Required action:
Copy each line that includes the string "left" from the material into your answer.

Provided records:
Lemma mark_floors_spec below rows assigned budget rows' assigned' budget' :
  mark_floors rows assigned budget below = (rows', assigned', budget') →
  Forall2 same_bounds rows rows'
  ∧ assigned' = assigned ++ ((λ i, (i, floor_target (rows !!! i))) <$> below).
Proof.
  revert rows assigned budget; induction below as [|i below IH]; intros rows assigned budget; cbn.
  { intros [= <- <- <-]. split; [reflexivity|]. by rewrite app_nil_r. }
  set (rows1 := <[i := _]> rows).
  assert (H1 : Forall2 same_bounds rows rows1).
  { unfold rows1. destruct (decide (i < length rows)%nat) as [Hi|Hi].
    - destruct (lookup_lt_is_Some_2 rows i Hi) as [r Hr].
      rewrite <- (list_insert_id rows i r Hr) at 1. apply Forall2_insert; [reflexivity|].
      by rewrite (list_lookup_total_correct _ _ _ Hr).
    - rewrite list_insert_ge by lia. reflexivity. }
  clearbody rows1. intros [HF ->]%IH. split; [by etransitivity|].
  rewrite <- app_assoc. cbn. do 2 f_equal. apply list_fmap_ext.
  intros j k _. by rewrite (same_bounds_floor _ _ _ H1).
Qed.

Lemma filter_lt {A} (P : A → bool) l x :
  x ∈ l → P x = false → (length (List.filter P l) < length l)%nat.
Proof.
  intros Hx HP. induction l as [|y l IH]; [by apply elem_of_nil in Hx|].
  pose proof (List.filter_length_le P l). cbn.
  apply elem_of_cons in Hx as [->|Hx]; [rewrite HP; lia|].
  specialize (IH Hx). destruct (P y); cbn; lia.
Qed.

(** The shares computed for one round, in the order of the remaining rows. *)
Lemma shares_keys (f : nat → res alloc_error dec) remaining allocations :
  mapR (λ i, v ← f i; Ok (i, v)) remaining = Ok allocations → fst <$> allocations = remaining.
Proof.
  rewrite mapR_Ok. induction 1 as [|i [j v] is' al H _ IH]; cbn; [done|].
  inv_res. by simplify_eq.
Qed.

Lemma below_subset (rows : list row) (allocations : list (nat * dec)) i :
  i ∈ fst <$> List.filter (λ '(i, v), dltb v (floor_target (rows !!! i))) allocations →
  i ∈ fst <$> allocations.
Proof.
  rewrite !list_elem_of_fmap. intros (x & -> & Hx%list_elem_of_In%filter_In).
  exists x. split; [done|]. by apply list_elem_of_In, Hx.
Qed.

Lemma floors_loop_not_fuel fuel rows remaining assigned budget :
  (length remaining < fuel)%nat → floors_loop fuel rows remaining assigned budget ≠ Err OutOfFuel.
Proof.
  revert rows remaining assigned budget; induction fuel as [|fuel IH];
    intros rows remaining assigned budget Hf; [lia|]. cbn [floors_loop].
  destruct remaining as [|i0 rest] eqn:Hrem; [done|]. rewrite <- Hrem in *.
  destruct (mapR _ _) as [allocations|e] eqn:Hm; cbn [mbind res_bind].
  2: { intros [= ->]. revert Hm. apply mapR_avoids. intros i _. no_fuel. }
  destruct (fst <$> _) as [|b below] eqn:Hb; [done|]. rewrite <- Hb.
  destruct (mark_floors _ _ _ _) as [[rows' assigned'] budget'].
  apply IH. assert (Hin : b ∈ remaining).
  { rewrite <- (shares_keys _ _ _ Hm). eapply below_subset. rewrite Hb. left. }
  eapply Nat.lt_le_trans; [apply (filter_lt _ _ b Hin)|lia].
  rewrite Hb, bool_decide_true; [done|]. left.
Qed.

Exercise output:
  { rewrite <- (shares_keys _ _ _ Hm). eapply below_subset. rewrite Hb. left. }
  rewrite Hb, bool_decide_true; [done|]. left.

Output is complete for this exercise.